───── Record extracts
Lemma filter_moved s fr connected health now peers :
  let '(s', admitted) := filter_peers_through_admission_in_state s fr connected health now peers in
  moved (adm s) (adm s') [] (guarded (priority s fr) admitted).
Proof.
  revert s. induction peers as [|p peers IH]; intros s; cbn [filter_peers_through_admission_in_state].
  - unfold guarded. case_bool_decide; apply moved_same.
  - case_bool_decide; [apply IH|]. pose proof (moved_admit_raw s fr p (health p) (is_peer_currently_suppressed s fr p now)) as Hp.
    destruct (admit_raw _ _ _ _ _) as [s1 ok]. cbn [fst snd] in Hp. specialize (IH s1).
    destruct (filter_peers_through_admission_in_state _ _ _ _ _ _) as [s2 admitted].
    assert (priority s1 fr = priority s fr) as E by (unfold priority; by injection (proj1 Hp) as -> _). rewrite E in IH.
    destruct ok; [|by eapply moved_trans]. rewrite guarded_cons. eapply moved_trans; [exact Hp|].
    apply (moved_frame _ _ _ _ (guarded (priority s fr) [p])) in IH. by rewrite app_nil_r in IH.
Qed.

Lemma back_claim_moved s c b peers deferred now connected health vw :
  let y := back_claim s c b peers deferred now connected health vw in
  moved (adm s) (adm y.1.1) [] (out_held y) ∧ ∀ x', y.1.2 = Some x' → jobs_of x' = [] ∧ fan_of x' = None.
Proof.
  unfold back_claim. destruct (topics s !! f_topic (fan_frame c)); [|split; [apply moved_same|done]].
  pose proof (filter_moved s (fan_frame c) connected health now peers) as Hf. destruct (filter_peers_through_admission_in_state _ _ _ _ _ _) as [s1 admitted].
  set (bulk := guarded (priority s (fan_frame c)) admitted) in *. destruct admitted as [|p l].
  { split; [|done]. unfold bulk, guarded in Hf. case_bool_decide; exact Hf. }
  pose proof (claim_all_moved s1 (fan_frame c) (priority s1 (fan_frame c)) now vw (p :: l) ([], no_skips) bulk) as Hm.
  unfold claim_topic_send_attempts. destruct (claim_all _ _ _ _ _ _ _) as [[s2 attempts] skips]. cbn [fst] in Hm.
  pose proof (moved_trans _ _ _ _ _ _ Hf Hm) as Hm2. pose proof (moved_trans _ _ _ _ _ _ Hm2 (moved_drop s2 bulk)) as Hd. unfold out_held.
  destruct attempts as [|a attempts]; [destruct b|]; cbn [fst snd fmap option_fmap option_map list_fmap default leaks concat app held]; rewrite ?app_nil_r; (split; [done|]); try done.
  by intros x' [= <-].
Qed.

Lemma back_step_moved s x ev y :
  is_back x = true → back_step cooling_config s x ev = Some y →
  moved (adm s) (adm y.1.1) (held x) (out_held y) ∧ ∀ x', y.1.2 = Some x' → jobs_of x' = [] ∧ fan_of x' = None.
Proof.
  intros Hb E. unfold out_held. destruct x as [j st|c kids t|c t|c todo peers deferred|c peers deferred|c peers|c rejected cooled conn todo admitted|c rejected admitted|c rejected admitted attempts skips|c admitted counts tasks|c b todo peers deferred|c b peers deferred|c b bulk deferred tasks|c w bulk deferred sent|t probes]; try done; clear Hb.
  - destruct todo as [|p todo], ev; try done; cbn [back_step] in E.
    + destruct peers; injection E as <-; (split; [apply moved_same|]); [done|by intros x' [= <-]].
    + pose proof (reserve_target_adm s c p now) as Ha. destruct (reserve_target s c p now) as [[s' c'] ok]. injection E as <-. cbn in *. rewrite Ha.
      split; [apply moved_same|by intros x' [= <-]].
  - destruct ev as [| | | | |now vw| | |now connected health vw| |]; try done. injection E as <-. apply back_claim_moved.
  - destruct ev; try done; cbn [back_step] in E.
    + apply bind_Some in E as ([a k] & _ & E). apply bind_Some in E as ([s' k'] & Ek & [= <-]). cbn. rewrite (task_step_adm _ _ _ _ _ _ _ Ek), app_nil_r.
      split; [apply moved_same|by intros x' [= <-]].
    + apply bind_Some in E as (rs & _ & E). apply bind_Some in E as (s' & Eb & E). apply book_adm in Eb.
      destruct b; injection E as <-; cbn [fst snd fmap option_fmap option_map list_fmap default leaks concat app held]; rewrite ?app_nil_r, <-?Eb;
        (split; [first [apply moved_drop|apply moved_same]|]); try done. by intros x' [= <-].
  - destruct ev; try done. injection E as <-. cbn [fst snd fmap option_fmap option_map list_fmap default leaks concat app held]. split; [|done].
    set (s' := match topics s !! _ with Some st => _ | None => s end). replace (adm s) with (adm s') by (unfold s'; by destruct (topics s !! _)).
    apply moved_drop.
Qed.

(** The other calls leak nothing. *)
Lemma fan_step_leaks s x ev y : is_back x = false → fan_step s x ev = Some y → concat (leaks <$> y.2) = [].
Proof.
  intros Hb E. destruct x as [j st|c kids t|c t|c todo peers deferred|c peers deferred|c peers|c rejected cooled conn todo admitted|c rejected admitted|c rejected admitted attempts skips|c admitted counts tasks|c b todo peers deferred|c b peers deferred|c b bulk deferred tasks|c w bulk deferred sent|t probes]; try done; clear Hb.
  - cbn [SendLayer.fan_step] in E. destruct ev; try done; cbn [seq_step] in E.
    + destruct kids; [|done]. destruct (_ || _); by injection E as <-.
    + apply bind_Some in E as ([p [k|]] & Hi & E); [done|]. destruct (single_start _ _ _ _) as [[j s'] x]. by destruct x; injection E as <-.
    + apply bind_Some in E as ([p k] & Hi & E). apply bind_Some in E as ([j st] & -> & E). apply bind_Some in E as ([s' x] & Es & E). by destruct x; injection E as <-.
  - destruct ev; try done. by injection E as <-.
  - destruct todo, ev; try done; cbn [SendLayer.fan_step] in E; [by injection E as <-|]. destruct (reserve_one _ _ _ _) as [[s' c'] ok]. by injection E as <-.
  - destruct ev; try done. by injection E as <-.
  - destruct ev; try done. by injection E as <-.
  - destruct todo, ev; try done; cbn [SendLayer.fan_step] in E; [destruct admitted; by injection E as <-|].
    case_bool_decide; [by injection E as <-|]. destruct (admit_peer _ _ _ _ _ _ _). by injection E as <-.
  - destruct ev as [| | | | |now vw| | | | |]; try done. cbn [SendLayer.fan_step] in E. destruct (claim_topic_send_attempts _ _ _ _ _) as [[s' attempts] skips].
    destruct (_ && _); [by injection E as <-|]. injection E as <-. unfold spawn_sends. destruct attempts; [done|]. by destruct (f_local _).
  - destruct ev; try done. injection E as <-. unfold spawn_sends. destruct attempts; [done|]. by destruct (f_local _).
  - destruct ev; try done; cbn [SendLayer.fan_step] in E.
    + apply bind_Some in E as ([a k] & _ & E). by apply bind_Some in E as ([s' k'] & Ek & [= <-]).
    + apply bind_Some in E as (rs & _ & E). apply bind_Some in E as (s' & Eb & [= <-]). cbn. by destruct (f_local _).
  - destruct ev; try done. cbn [SendLayer.fan_step] in E. by apply bind_Some in E as (s' & Eb & [= <-]).
Qed.
(* ===== verification/SendLayerFence.v ===== *)
(** * The byte reservations of the send layer

    With the limiter left as it is configured, every reservation a call holds
    opens the transport fence; and a local publish whose eager copy is skipped
    owes its announcement. *)

From S2P Require Import Prelude Types Float64 MessageCache PeerTiming TopicMesh Announce Probes EagerReply Identity Plumtree KeyCodec SendBudget Admission Egress EgressProps SendLayer SendLayerProps.
Import F64 Timing MessageCache TopicMesh Announce EagerReply SendLayer SendLayerProps.

#[local] Open Scope Z_scope.

Module SendLayerFence.
Section Fence.
Context `{Hashes} `{Postcard} `{Libm} `{!SetIter PeerId} `{!LruCache MessageIdType CachedEntry}.
Context `{!HashIter Egress.RecoveryIntentKey Egress.Intent} `{!HashIter Egress.Id Z} (cooling_config : AdaptiveCoolingConfig).

Abbreviation single_step := (single_step cooling_config).
Abbreviation fan_step := (fan_step cooling_config).
Abbreviation exec := (exec cooling_config).
Abbreviation run := (run cooling_config).
Abbreviation limiter_ok := EgressProps.limiter_ok.
Abbreviation config l := (Egress.config (Egress.state l)).
Abbreviation generation l := (Egress.generation (Egress.state l)).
──────────
Work task: Reproduce the lines of the entries above from the one with "- unfold guarded." to the one with "pose proof (claim_all_moved", both included, exactly and without any other line.

Answer space:
  - unfold guarded. case_bool_decide; apply moved_same.
  - case_bool_decide; [apply IH|]. pose proof (moved_admit_raw s fr p (health p) (is_peer_currently_suppressed s fr p now)) as Hp.
    destruct (admit_raw _ _ _ _ _) as [s1 ok]. cbn [fst snd] in Hp. specialize (IH s1).
    destruct (filter_peers_through_admission_in_state _ _ _ _ _ _) as [s2 admitted].
    assert (priority s1 fr = priority s fr) as E by (unfold priority; by injection (proj1 Hp) as -> _). rewrite E in IH.
    destruct ok; [|by eapply moved_trans]. rewrite guarded_cons. eapply moved_trans; [exact Hp|].
    apply (moved_frame _ _ _ _ (guarded (priority s fr) [p])) in IH. by rewrite app_nil_r in IH.
Qed.

Lemma back_claim_moved s c b peers deferred now connected health vw :
  let y := back_claim s c b peers deferred now connected health vw in
  moved (adm s) (adm y.1.1) [] (out_held y) ∧ ∀ x', y.1.2 = Some x' → jobs_of x' = [] ∧ fan_of x' = None.
Proof.
  unfold back_claim. destruct (topics s !! f_topic (fan_frame c)); [|split; [apply moved_same|done]].
  pose proof (filter_moved s (fan_frame c) connected health now peers) as Hf. destruct (filter_peers_through_admission_in_state _ _ _ _ _ _) as [s1 admitted].
  set (bulk := guarded (priority s (fan_frame c)) admitted) in *. destruct admitted as [|p l].
  { split; [|done]. unfold bulk, guarded in Hf. case_bool_decide; exact Hf. }
  pose proof (claim_all_moved s1 (fan_frame c) (priority s1 (fan_frame c)) now vw (p :: l) ([], no_skips) bulk) as Hm.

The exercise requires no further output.